The lofty targets for the CoreWeave and Klarna IPOs may make them harder to pull off in a down market. The closely-watched Nvidia Corp.-backed cloud provider could raise about $4 billion in an IPO valuing the company at more than $35 billion, while Klarna is seeking to raise at least $1 billion at a greater than $15 billion valuation, Bloomberg News has reported.

Bankers on the deals point to the strength of Arm Holdings Plc’s $5.2 billion IPO in 2023 — which ended a nearly two year drought of sizable US listings — as a sign that big deals can get done even in uncertain times. Arm’s shares have more than doubled since.

The US market for IPOs has perked up relative to 2024’s underwhelming pace. First-time share sales have raised $10.2 billion through March 11, a 41% bump from last year, data compiled by Bloomberg show. However, performance has been poor, with shares in the 20 companies raising $200 million or more down an average of 15%.

“These are tricky markets, the urgency to push forward with an IPO in this market is fading a little bit,” said Douglas Adams, global head of ECM at Citigroup Inc. “A number of companies are preparing to go public but the precise timing of launching their IPOs is to be determined.”
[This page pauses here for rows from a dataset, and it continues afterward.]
(** ** The tests for physical memory *)

Lemma zip_aligned sbs dbs tss : Forall laid_out tss ->
  Forall2 aligned_at sbs tss -> Forall2 aligned_at dbs tss ->
  Forall (fun t => (2 ^ t_size t | t_source t) /\ (2 ^ t_size t | t_destination t))
    (concat (at_addresses (zip sbs dbs) tss)).
Proof.
  intros Hok Hs. revert dbs. induction Hs as [|sb ts sbs tss Hb Hs IH]; intros dbs Hd.
  - by apply Forall2_nil_inv_r in Hd as ->.
  - apply Forall2_cons_inv_r in Hd as (db & dbs' & Hdb & Hd & ->). apply Forall_cons in Hok as [Hts Hok].
    cbn [zip zip_with at_addresses concat]. apply Forall_app. split; [|by apply IH].
    destruct Hts as [_ _ (sz & _ & Hal)]. apply Forall_fmap. apply Forall_forall. intros t Ht.
    unfold aligned_at in *. rewrite Forall_forall in Hal, Hb, Hdb.
    destruct (Hal t Ht) as (Hz & H1 & H2). specialize (Hb t Ht). specialize (Hdb t Ht). cbn in *.
    rewrite Hz in *. split; by apply Z.divide_add_r.
Qed.

Lemma listed_null h lists tss : Forall2 (listed_at h) lists tss ->
  NULL ∈ lists <-> Exists (fun ts => ts = []) tss.
Proof.
  induction 1 as [|p ts lists tss [ps Hp] _ IH].
  - rewrite Exists_nil. split; [by intros ?%elem_of_nil|done].
  - rewrite elem_of_cons, Exists_cons, IH. f_equiv.
    destruct ps as [|q ps], ts as [|t ts]; simpl in Hp; try done. destruct Hp as (-> & Hnz & _).
    split; [by intros <-|done].
Qed.

Lemma arrays_not_freed n (r : res theap) :
  forall x, (let* th := r in let* _ := give_back_arrays by_free (S n) in Ok th) <> Ok x.
Proof. by destruct r. Qed.

(** the text, when its parts are printed *)
Lemma print_multithread_text `{DMAAsm} `{DMAModel} tf rest0 fuel thread_count seed h th programs h' next
    lists th' words i1 s1 d1 i2 s2 d2 :
  generate_programs tf (Z.to_nat thread_count) 0 (mysrand seed) h = Ok (programs, h', next) ->
  generate_transfer_lists rest0 fuel 0 programs th = Ok (lists, th') ->
  print_programs fuel thread_count 0 programs = Ok words ->
  print_threads fuel SetByte tr_source th' lists DRAM_START 0 = Ok (i1, s1, d1) ->
  print_threads fuel CheckByte tr_destination th' lists d1 0 = Ok (i2, s2, d2) ->
  print_test_information tf rest0 fuel thread_count seed h th =
    let* sp := print_pointer_array thread_count 0 s1 in
    let* dp := print_pointer_array thread_count 0 s2 in
    Ok ([DefineDma] ++ words ++ [NextField] ++ i1 ++ [AssertStart] ++ i2 ++ [AssertEnd] ++ sp ++ [NextField] ++ dp,
        let* th := free_lists fuel by_free lists th' in
        let* _ := give_back_arrays by_free 4 in Ok th).
Proof.
  intros Hgen Hgl Hw H1 H2. unfold print_test_information. rewrite Hgen. cbn [res_bind].
  rewrite Hgl. cbn [res_bind]. rewrite Hw. cbn [res_bind]. rewrite H1. cbn [res_bind]. by rewrite H2.
Qed.
(** How the processor reads an entry for 4 KiB pages: bits 13 and up of the
    address select it, bit 12 selects the half; a half has the frame number in
    bits 6 and up over cache attribute, dirty, valid and global bits. *)
Definition translate (e : tlb_entry) (va : Z) : option Z :=
  if (PageMask e =? 0) && (EntryHi e / 2 ^ 13 =? va / 2 ^ 13) then
    let lo := if Z.testbit va 12 then EntryLo1 e else EntryLo0 e in
    if Z.testbit lo 1 then Some (lo / 2 ^ 6 * 2 ^ 12 + va mod 2 ^ 12) else None
  else None.

(** stores need the dirty bit, and the global bit of both halves makes the
    address space identifier irrelevant *)
Definition writable (e : tlb_entry) (va : Z) : bool :=
  Z.testbit (if Z.testbit va 12 then EntryLo1 e else EntryLo0 e) 2.
Definition is_global (e : tlb_entry) : bool := Z.testbit (EntryLo0 e) 0 && Z.testbit (EntryLo1 e) 0.

Lemma entry_lo_bits pn : 0 <= pn < 2 ^ 58 ->
  let lo := Z.lor (u64 (Z.shiftl pn 6)) 7 in
  lo / 2 ^ 6 = pn /\ Z.testbit lo 0 = true /\ Z.testbit lo 1 = true /\ Z.testbit lo 2 = true.
Proof.
  intros Hpn lo. subst lo. rewrite wrap_small by (rewrite Z.shiftl_mul_pow2; lia).
  split; [|by rewrite !Z.lor_spec, !orb_true_r].
  rewrite <- Z.shiftr_div_pow2, Z.shiftr_lor, Z.shiftr_shiftl_l by lia.
  by rewrite Z.shiftl_0_r, Z.lor_0_r.
Qed.

(** C39: after [add_tlb_mapping] of an even page, the two pages from it are
    writable in every address space and map byte by byte to the two frames;
    the other entries of the TLB are unchanged. *)
Theorem add_tlb_mapping_translates vpn p0 p1 c :
  vpn mod 2 = 0 -> 0 <= vpn < 2 ^ 52 -> 0 <= p0 < 2 ^ 52 -> 0 <= p1 < 2 ^ 52 ->
  let c' := add_tlb_mapping vpn p0 p1 c in
  (exists e, tlb c' !! Random c = Some e /\ is_global e = true /\
    forall off, 0 <= off < 2 ^ 12 ->
      translate e (vpn * 2 ^ 12 + off) = Some (p0 * 2 ^ 12 + off) /\
      translate e ((vpn + 1) * 2 ^ 12 + off) = Some (p1 * 2 ^ 12 + off) /\
      writable e (vpn * 2 ^ 12 + off) = true /\ writable e ((vpn + 1) * 2 ^ 12 + off) = true) /\
  forall r, r <> Random c -> tlb c' !! r = tlb c !! r.
Proof.
  intros Hev Hv H0 H1 c'. split.
  2: { intros r Hr. simpl. by rewrite lookup_insert_ne. }
  eexists; split; [apply lookup_insert_eq|].
  destruct (entry_lo_bits p0) as (Hd0 & Ha0 & Hb0 & Hc0); [lia|].
  destruct (entry_lo_bits p1) as (Hd1 & Ha1 & Hb1 & Hc1); [lia|].
  unfold is_global; cbn [cp0_regs EntryLo0 EntryLo1]. rewrite Ha0, Ha1. split; [done|].
  intros off Hoff. unfold translate, writable; cbn [cp0_regs PageMask EntryHi EntryLo0 EntryLo1].
  rewrite (wrap_small 64 (Z.shiftl vpn 12)), Z.shiftl_mul_pow2 by (rewrite ?Z.shiftl_mul_pow2; lia).
  assert (Hbit : forall n, Z.testbit (n * 2 ^ 12 + off) 12 = (n mod 2 =? 1)).
  { intros n. rewrite Z.testbit_eqb by lia. f_equal. f_equal.
    symmetry. by apply Z.div_unique with off; [lia|ring]. }
  assert (Hodd : (vpn + 1) mod 2 = 1) by mlia. rewrite !Hbit, Hev, Hodd.
  change (0 =? 1) with false. change (1 =? 1) with true. cbv zeta iota.
  rewrite Hb0, Hb1, Hd0, Hd1, Hc0, Hc1.
  replace ((vpn * 2 ^ 12 + off) / 2 ^ 13) with (vpn / 2) by mlia.
  replace (((vpn + 1) * 2 ^ 12 + off) / 2 ^ 13) with (vpn / 2) by mlia.
  replace (vpn * 2 ^ 12 / 2 ^ 13) with (vpn / 2) by mlia.
  rewrite !Z.eqb_refl. cbn [andb].
  replace ((vpn * 2 ^ 12 + off) mod 2 ^ 12) with off by mlia.
  by replace (((vpn + 1) * 2 ^ 12 + off) mod 2 ^ 12) with off by mlia.
Qed.

Lemma add_tlb_mapping_translates_witness :
  let c' := add_tlb_mapping 0x2468 0x10002 0x10003 (Cp0 (Entry 0 0 0 0) 5 ∅) in
  (exists e, tlb c' !! 5 = Some e /\ is_global e = true /\
    forall off, 0 <= off < 2 ^ 12 ->
      translate e (0x2468 * 2 ^ 12 + off) = Some (0x10002 * 2 ^ 12 + off) /\
      translate e (0x2469 * 2 ^ 12 + off) = Some (0x10003 * 2 ^ 12 + off) /\
      writable e (0x2468 * 2 ^ 12 + off) = true /\ writable e (0x2469 * 2 ^ 12 + off) = true) /\
  forall r, r <> 5 -> tlb c' !! r = (∅ : gmap Z tlb_entry) !! r.
Proof. apply (add_tlb_mapping_translates 0x2468 0x10002 0x10003 (Cp0 (Entry 0 0 0 0) 5 ∅)); done || lia. Defined.
(* ===== verification/DmaVirt.v ===== *)
(** * DmaVirt: the tests with several threads, in virtual memory.

    [print_virtualised_test_information] of
    [fuzz_dma/generate_multithread_dma_test.cpp]: random pages for every thread,
    the calls of [add_tlb_mapping] that map them, and the test through
    physical addresses.  The random numbers of the C++ library are a class. *)

From S2P Require Import Prelude DmaEngine DmaGen DmaProgram DmaTransfers DmaTest DmaMulti DmaThreads.

(** ** [std::default_random_engine] and [std::uniform_int_distribution] *)

Class RandomEngine := {
  engine_state : Type;
  seed_engine : Z -> engine_state;
  (* a draw from the distribution on [lo, hi] *)
  uniform : Z -> Z -> engine_state -> Z * engine_state;
  uniform_range lo hi e : lo <= hi -> lo <= (uniform lo hi e).1 <= hi;
  (* every value has a positive probability: draws do not stay in a set that
     leaves one out *)
  uniform_leaves lo hi e (used : list Z) v : lo <= v <= hi -> v ∉ used ->
    exists n, (uniform lo hi (Nat.iter n (fun e => (uniform lo hi e).2) e)).1 ∉ used;
}.

Definition MIN_PHYS_PAGE := 0x08000.
Definition MAX_PHYS_PAGE := 0x1FFFF.
Definition VIRT_PAGE_COUNT := 0x1FFFFFFFFFFFF.

Definition phys_pn_to_addr (phys_pn : Z) : Z := u64 (0x9000000000000000 + u64 (Z.shiftl phys_pn 12)).
Definition virt_pn_to_addr (virt_pn : Z) : Z := u64 (Z.shiftl virt_pn 12).

Fixpoint in_vector (to_test : Z) (vector : list Z) : bool :=
  match vector with
  | [] => false
  | v :: vector' => if v =? to_test then true else in_vector to_test vector'
  end.

(** [while (current->next != NULL) current = current->next] *)
Fixpoint last_record (fuel : nat) (h : theap) (current : Z) : res Z :=
  match fuel with
  | O => Err EFuel
  | S fuel' =>
      let* r := get_record h current in
      let* next := of_opt (tr_next r) in
      if next =? NULL then Ok current else last_record fuel' h next
  end.

(** the memory usage of a program *)
Definition usage (fuel : nat) (h : theap) (transfer_list : Z) : res Z :=
  if transfer_list =? NULL then Ok 0
  else
    let* current := last_record fuel h transfer_list in
    let* r := get_record h current in
    let* source := of_opt (tr_source r) in
    let* destination := of_opt (tr_destination r) in
    let* size := of_opt (tr_size r) in
    let usage_bytes := if source >? destination then source else destination in
    let usage_bytes := u64 (usage_bytes + Z.shiftl 1 size) in
    Ok (usage_bytes / 0x2000).

Section generator.
Context `{DMAAsm} `{DMAModel} `{RandomEngine}.
Context (target_first : bool) (rest0 : Z -> thread_rest) (fuel : nat).

(** the [do] loops; the virtual pages are asserted to be in range *)
Fixpoint draw_page (fuel : nat) (virtual : bool) (used : list Z) (e : engine_state)
    : res (Z * engine_state) :=
  match fuel with
  | O => Err EFuel
  | S fuel' =>
      let '(next_addr, e) :=
        if virtual then uniform 0 VIRT_PAGE_COUNT e else uniform MIN_PHYS_PAGE MAX_PHYS_PAGE e in
      let* _ := c_assert (if virtual then next_addr <=? VIRT_PAGE_COUNT else true) in
      if in_vector next_addr used then draw_page fuel' virtual used e else Ok (next_addr, e)
  end.

(** the pages that are pushed *)
Definition pages_from (next_addr usage_pages : Z) : list Z :=
  (fun j => u64 (next_addr + j)) <$> seqZ 0 (usage_pages + 1).

Definition take_pages (virtual : bool) (usage_pages : Z) (used : list Z) (e : engine_state)
    : res (Z * list Z * engine_state) :=
  let* (next_addr, e) := draw_page fuel virtual used e in
  Ok (next_addr, used ++ pages_from next_addr usage_pages, e).

(** the pages of one thread: source and destination, physical and virtual *)
Record thread_pages := Pages {
  source_phys_pn : Z;
  dest_phys_pn : Z;
  source_virt_pn : Z;
  dest_virt_pn : Z;
}.

Fixpoint allocate_pages (h : theap) (transfer_lists : list Z)
    (used_phys_pns used_virt_pns : list Z) (e : engine_state)
    : res (list thread_pages * list Z * list Z) :=
  match transfer_lists with
  | [] => Ok ([], used_phys_pns, used_virt_pns)
  | current :: transfer_lists' =>
      let* usage_pages := usage fuel h current in
      let* (sp, used_phys_pns, e) := take_pages false usage_pages used_phys_pns e in
      let* (dp, used_phys_pns, e) := take_pages false usage_pages used_phys_pns e in
      let* (sv, used_virt_pns, e) := take_pages true usage_pages used_virt_pns e in
      let* (dv, used_virt_pns, e) := take_pages true usage_pages used_virt_pns e in
      let* (rest, used_phys_pns, used_virt_pns) :=
        allocate_pages h transfer_lists' used_phys_pns used_virt_pns e in
      Ok (Pages sp dp sv dv :: rest, used_phys_pns, used_virt_pns)
  end.
(* ===== verification/DmaSwitch.v ===== *)
(** * DmaSwitch: the generated tests on an engine with memory.

    [DmaThreads] is the template of the test with several threads, over the
    operations of the engine; [DmaMulti] and [DmaVirt] are the programs and
    addresses that are substituted in it.  This file puts them together.  The
    contract of an engine is a simulation: it is an abstract machine that has, for
    every thread, the bytes it is still to move, and moves some of them, in
    any order of the threads, whenever it is accessed.  The theorems are that when
    the loop of the test has found every thread ready, the printed assertions
    hold of the memory, in physical and in virtual memory.  The end of the file
    is an engine that keeps the contract. *)

From S2P Require Import Prelude DmaEngine DmaGen DmaProgram DmaTransfers DmaTest DmaMulti DmaThreads DmaVirt.

(** ** The abstract machine *)

(** from [ls], what the threads have left to move, to [ls'], by moving [r] *)
Inductive advances {A} : list (list A) -> list A -> list (list A) -> Prop :=
  | advances_none ls : advances ls [] ls
  | advances_one ls t x l r ls' :
      ls !! t = Some (x :: l) -> advances (<[t := l]> ls) r ls' -> advances ls (x :: r) ls'.

Lemma advances_trans {A} (ls1 ls2 ls3 : list (list A)) r1 r2 :
  advances ls1 r1 ls2 -> advances ls2 r2 ls3 -> advances ls1 (r1 ++ r2) ls3.
Proof. induction 1 as [|ls t x l r ls' Ht _ IH]; [done|]. intros H. by eapply advances_one; [|apply IH]. Qed.

Lemma advances_interleaving {A} (ls : list (list A)) r ls' :
  advances ls r ls' -> Forall (fun l => l = []) ls' -> interleaving ls r.
Proof. induction 1 as [|ls t x l r ls' Ht _ IH]; intros Hall; [by constructor|]. by econstructor; [|apply IH]. Qed.

Lemma advances_length {A} (ls : list (list A)) r ls' : advances ls r ls' -> length ls' = length ls.
Proof. induction 1 as [|ls t x l r ls' Ht _ IH]; [done|]. by rewrite IH, length_insert. Qed.

Lemma advances_done {A} (ls : list (list A)) r ls' t : advances ls r ls' -> ls !! t = Some [] -> ls' !! t = Some [].
Proof.
  induction 1 as [|ls u x l r ls' Hu _ IH]; [done|]. intros Ht. apply IH.
  rewrite list_lookup_insert_ne; [done|]. intros ->. congruence.
Qed.

(** a thread that has nothing to move may be given something afterwards *)
Lemma advances_later {A} (ls : list (list A)) r ls' t l :
  advances ls r ls' -> ls !! t = Some [] -> advances (<[t := l]> ls) r (<[t := l]> ls').
Proof.
  induction 1 as [|ls u x k r ls' Hu _ IH]; intros Ht; [constructor|].
  assert (u <> t) by (intros ->; congruence).
  eapply advances_one; [by rewrite list_lookup_insert_ne|].
  rewrite list_insert_insert_ne by done. apply IH. by rewrite list_lookup_insert_ne.
Qed.

(** threads that never have anything to move *)
Lemma interleaving_pad {A} (ls : list (list A)) k r : interleaving (ls ++ replicate k []) r -> interleaving ls r.
Proof.
  remember (ls ++ replicate k []) as full eqn:Hf. intros H. revert ls Hf.
  induction H as [full Hall|full i x l r Hi _ IH]; intros ls ->.
  - constructor. by apply Forall_app in Hall as [? _].
  - apply lookup_app_Some in Hi as [Hi|[Hi Hrep]].
    + eapply interleaving_cons; [exact Hi|]. apply IH. apply insert_app_l. by apply lookup_lt_Some in Hi.
    + by apply lookup_replicate in Hrep as [? _].
Qed.

Lemma copy_bytes_app r1 r2 m : copy_bytes (r1 ++ r2) m = copy_bytes r2 (copy_bytes r1 m).
Proof. apply foldl_app. Qed.

Lemma copy_bytes_ext r : forall m m' : Z -> Z, (forall x, m x = m' x) -> forall x, copy_bytes r m x = copy_bytes r m' x.
Proof.
  induction r as [|p r IH]; intros m m' Hm x; [apply Hm|]. apply IH. intros y. unfold upd.
  simpl. case_decide; apply Hm.
Qed.

(** ** The contract of an engine *)

(** what is observed of a device: the memory, the registers of each thread
    (program, source and destination), and what is left to move *)
Class DeviceState `{DMAControl} := {
  memory : device -> Z -> Z;
  regs : device -> Z -> Z * Z * Z;
  to_move : device -> list (list (Z * Z)) -> Prop;
}.

(** the device [d'] is [d] after moving some of [ls]; [via] relates a move at the
    addresses of the engine with one at the addresses of the memory *)
Definition continues `{DeviceState} (via : Z * Z -> Z * Z -> Prop) (d : device)
    (ls : list (list (Z * Z))) (d' : device) : Prop :=
  exists r r' ls', advances ls r ls' /\ Forall2 via r r' /\ to_move d' ls'
    /\ forall x, memory d' x = copy_bytes r' (memory d) x.

(** [program_at] is the program at an address *)
Class DMAEngine `{DMAAsm} `{DMAModel} `{DeviceState} (program_at : Z -> list Z)
    (via : Z * Z -> Z * Z -> Prop) : Prop := {
  set_pc_runs a t p d ls : to_move d ls -> continues via d ls (dma_set_pc a t p d);
  set_source_runs a t s d ls : to_move d ls -> continues via d ls (dma_set_source_address a t s d);
  set_dest_runs a t s d ls : to_move d ls -> continues via d ls (dma_set_dest_address a t s d);
  switch_runs a n t d ls : to_move d ls -> continues via d ls (dma_switch_to a n t d);
  nop_runs d ls : to_move d ls -> continues via d ls (DEBUG_NOP d);
  ready_runs a t d ls : to_move d ls -> continues via d ls (dma_thread_ready a t d).2;
  (* a thread that is ready has made its transfers *)
  ready_done a t d ls l : to_move d ls -> (dma_thread_ready a t d).1 = true -> ls !! Z.to_nat t = Some l -> l = [];
  (* a thread that is started makes the transfers of the model, if its addresses
     are mapped *)
  start_runs a t d ls ts : to_move d ls -> 0 <= t -> ls !! Z.to_nat t = Some [] ->
    Forall (fun m => exists m', via m m') (moves ts) ->
    (forall rest, engine_run_from (program_at (regs d t).1.1) (regs d t).1.2 (regs d t).2 rest ts) ->
    continues via d (<[Z.to_nat t := moves ts]> ls) (dma_start_transfer a t d);
  regs_set_pc a t p d u :
    regs (dma_set_pc a t p d) u = if decide (u = t) then (p, (regs d u).1.2, (regs d u).2) else regs d u;
  regs_set_source a t s d u :
    regs (dma_set_source_address a t s d) u = if decide (u = t) then ((regs d u).1.1, s, (regs d u).2) else regs d u;
  regs_set_dest a t s d u :
    regs (dma_set_dest_address a t s d) u = if decide (u = t) then ((regs d u).1, s) else regs d u;
  regs_start a t d u : regs (dma_start_transfer a t d) u = regs d u;
}.

(** the processor sets bytes of the memory *)
Definition sets `{DeviceState} (bytes : list (Z * Z)) (set_sources : device -> device) : Prop :=
  forall d ls, to_move d ls -> to_move (set_sources d) ls
    /\ forall x, memory (set_sources d) x = foldl upd (memory d) bytes x.

(** ... and compares bytes of the memory *)
Definition asserts_hold `{DeviceState} (bytes : list (Z * Z)) (d : device) : bool :=
  forallb (fun p => memory d p.1 =? p.2) bytes.

(** ** What the test makes of it *)

Section test.
Context {Asm : DMAAsm} {Mod : DMAModel} {Ctl : DMAControl} {Dev : DeviceState} {program_at : Z -> list Z} {via : Z * Z -> Z * Z -> Prop}.
Context {E : DMAEngine program_at via}.

(** [d] has been reached from the memory [m0] and what the threads had to move
    by moving all but what is left; the threads in [done] have moved everything *)
Definition after (m0 : Z -> Z) (lists : list (list (Z * Z))) (done : Z -> Prop) (d : device) : Prop :=
  exists r r' ls, advances lists r ls /\ Forall2 via r r' /\ to_move d ls
    /\ (forall x, memory d x = copy_bytes r' m0 x)
    /\ forall t l, done t -> ls !! Z.to_nat t = Some l -> l = [].

Lemma after_continues m0 lists done d d' : after m0 lists done d ->
  (forall ls, to_move d ls -> continues via d ls d') -> after m0 lists done d'.
Proof.
  intros (r & r' & ls & Hadv & Hvia & Hto & Hmem & Hdone) Hc.
  destruct (Hc ls Hto) as (q & q' & ls' & Hadv' & Hvia' & Hto' & Hmem').
  exists (r ++ q), (r' ++ q'), ls'. split; [by eapply advances_trans|]. split; [by apply Forall2_app|].
  split; [done|]. split.
  - intros x. rewrite Hmem', copy_bytes_app. by apply copy_bytes_ext.
  - intros t l Ht Hl. destruct (lookup_lt_is_Some_2 ls (Z.to_nat t)) as [k Hk].
    { apply lookup_lt_Some in Hl. by rewrite <- (advances_length _ _ _ Hadv'). }
    pose proof (Hdone t k Ht Hk) as ->. pose proof (advances_done _ _ _ _ Hadv' Hk) as He. congruence.
Qed.

Lemma after_weaken m0 lists (done done' : Z -> Prop) d :
  after m0 lists done d -> (forall t, done' t -> done t) -> after m0 lists done' d.
Proof. intros (r & r' & ls & Ha & Hv & Ht & Hm & Hl) Hd. exists r, r', ls. eauto 10. Qed.

Lemma after_wait m0 lists done n d : after m0 lists done d -> after m0 lists done (Nat.iter n wait_period d).
Proof.
  intros Hd. induction n as [|n IH]; [done|]. simpl. unfold wait_period at 1. simpl.
  do 4 (eapply after_continues; [|intros ls; apply nop_runs]). exact IH.
Qed.

(** asking whether a thread is ready: if so, it is done *)
Lemma after_ready m0 lists done a t d : after m0 lists done d ->
  after m0 lists (fun u => done u \/ ((dma_thread_ready a t d).1 = true /\ u = t)) (dma_thread_ready a t d).2.
Proof.
  intros (r & r' & ls & Hadv & Hvia & Hto & Hmem & Hdone). eapply after_continues; [|intros k; apply ready_runs].
  exists r, r', ls. do 4 (split; [done|]). intros u l [Hu|[Hr ->]]; [by apply Hdone|by apply (ready_done a t d ls)].
Qed.

(** starting a thread with its moves *)
Lemma after_start m0 lists a t d ts : after m0 lists (fun _ => False) d -> 0 <= t ->
  lists !! Z.to_nat t = Some [] -> Forall (fun m => exists m', via m m') (moves ts) ->
  (forall rest, engine_run_from (program_at (regs d t).1.1) (regs d t).1.2 (regs d t).2 rest ts) ->
  after m0 (<[Z.to_nat t := moves ts]> lists) (fun _ => False) (dma_start_transfer a t d).
Proof.
  intros (r & r' & ls & Hadv & Hvia & Hto & Hmem & _) Ht Hnil Hmap Hrun.
  pose proof (advances_done _ _ _ _ Hadv Hnil) as Hls.
  destruct (start_runs a t d ls ts Hto Ht Hls Hmap Hrun) as (q & q' & ls' & Hadv' & Hvia' & Hto' & Hmem').
  pose proof (advances_later _ _ _ _ (moves ts) Hadv Hnil) as Hl.
  exists (r ++ q), (r' ++ q'), ls'. split; [by eapply advances_trans|]. split; [by apply Forall2_app|].
  split; [done|]. split; [|done]. intros x. rewrite Hmem', copy_bytes_app. by apply copy_bytes_ext.
Qed.
End test.

(** ** The loop of the test *)

Section loop.
Context {Asm : DMAAsm} {Mod : DMAModel} {Ctl : DMAControl} {Dev : DeviceState} {program_at : Z -> list Z} {via : Z * Z -> Z * Z -> Prop}.
Context {E : DMAEngine program_at via}.
#[local] Abbreviation after := (after (via := via)).
Context (DMA_ADDR THREAD_COUNT seed : Z) (source_addrs dest_addrs dma_program : list Z).
Context (set_sources : device -> device).
(** the transfers of the threads of the test; the engine has [others] more *)
Context (moved : list (list transfer)) (others : nat).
That’s a marked contrast to the mood at the end of 2024, when Wall Street was antsy for a surge of corporate takeovers and a rush of IPOs. A number of bankers felt that so long as incoming President Donald Trump didn’t stir volatility, activity would blossom.

“There is certainly a bit more nervousness on the outlook for the ECM market than there was at the start of the year,” said Tom Swerling, global co-head of ECM at Barclays Plc. “The volatility we’re seeing and the geopolitical uncertainty is beginning to impact on how the market is looking at deals.”